I like the idea of Akismet. Will we enable globally on GitLab.com or give projects the option to opt-in/out? I like the idea of giving projects an option. Private projects don't need any spam checking, but internal and public projects would benefit. We could auto opt-in for internal/public and opt-out for private? Having a choice could make it cheaper for us since # of checks against Akismet will be lower.
Do we need to amend terms/conditions to disclose if we start sending comments to Akismet? Some may be concerned about privacy.
Users of CE/EE will have to register with Akismet and enable it themselves.
I will copy @stanhu comment here as I think it's important consideration.

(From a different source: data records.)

(* ===== verification/BudgetUsage.v ===== *)
(** * BudgetUsage: the counter is the scan

    What [getOrgUsage] answers, what backfilling, recording and un-counting each do to the
    counter when they run alone, that the counter and the full scan agree as long as each
    completed run is counted once, and the budget gate on top of it.  [BudgetRaces] puts them together. *)

From S2P Require Import Prelude JsMap Keys Journal Org Work Prog Claim Json Hash Format Taint RunIdentity Cost ToolTypes Limits RunCost Budget.

(** ** Keys that the run reader does not look at *)

(** A key that is no record, input or outcome of a run. *)
Definition inert (k : string) : Prop :=
  parseJournalKey k = None ∧ strip_suffix ":input" k = None ∧ ends_with ":outcome" k = false.

#[global] Instance inert_dec k : Decision (inert k).
Proof. unfold inert. apply _. Defined.

Section Inert.
Context {V : Type} `{!JsValue V}.
Implicit Types (j : mem_journal V) (m : jsmap V).

Lemma collect_inert k v acc : inert k → collect_key (V:=V) acc (k, v) = acc.
Proof.
  intros (Hp & Hi & Ho). unfold collect_key, runIdOfKey, outcomeStatusOf. by rewrite Hp, Hi, Ho.
Qed.

Lemma collect_mset k v m acc : inert k → fold_left collect_key (mset k v m) acc = fold_left collect_key m acc.
Proof.
  intros Hk. revert acc. induction m as [|[k' v'] m IH]; intros acc; cbn [mset fold_left].
  - by apply collect_inert.
  - destruct (String.eqb_spec k k') as [<-|Hne]; cbn [fold_left]; [by rewrite !collect_inert|apply IH].
Qed.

At some point we may need a way for project master/owner to review things so we aren't discarding valid comments.
From @stanhu in #5573 (moved) - One quick thing we could do, however, would be to integrate Akismet and discard any messages that return as blatant spam before allowing the issue/comment/etc. to be saved.
By letting projects opt-out, we could still be abused by spammers creating clusters of keyword ranked content that could attract clicks from google users and then redirect to the desired website.
If akismet could bring privacy concerns, we could use this database to either reject content or to just send to akismet "suspected" origins: http://www.stopforumspam.com/
Is the spam filtering be built as a sort of API, maybe using a hook?
If a user creates a spam issue / merge request, maybe your GitLab host posts to a hook, which can then decide if the issue / merge request is spam and delete it / remove the user?
I think this would be cool, as it opens the possibility of people integrating a variety of spam fighting solutions.
@matthew.wilkinson That's definitely an interesting idea. It would be nice to have some flexibility. In the short term I think we should integrate Akismet quickly because the problem is so bad on GitLab.com. We may be able to introduce more flexibility later. I suspect spam issues are not a huge issue for most people running CE/EE themselves because most are not available for public sign up.
Makes sense @dblessing ! Though maybe the hooks could be used to help GitLab.com - as it will be attacked in lots of directions as it becomes more popular (maybe through spam merge requests / code snippets / Wiki's / Projects...) - not just issues? - Sorry for butting in, it's interesting to read how you guys are tackling this!
@sytses
I agree that it shoud be a server wide setting, but I think it would make sense to limit it to all public and internal projects.
The spammers can't access private projects, and this way no information about those gets send to an external server.
It also reduces the number of akismet lookups :)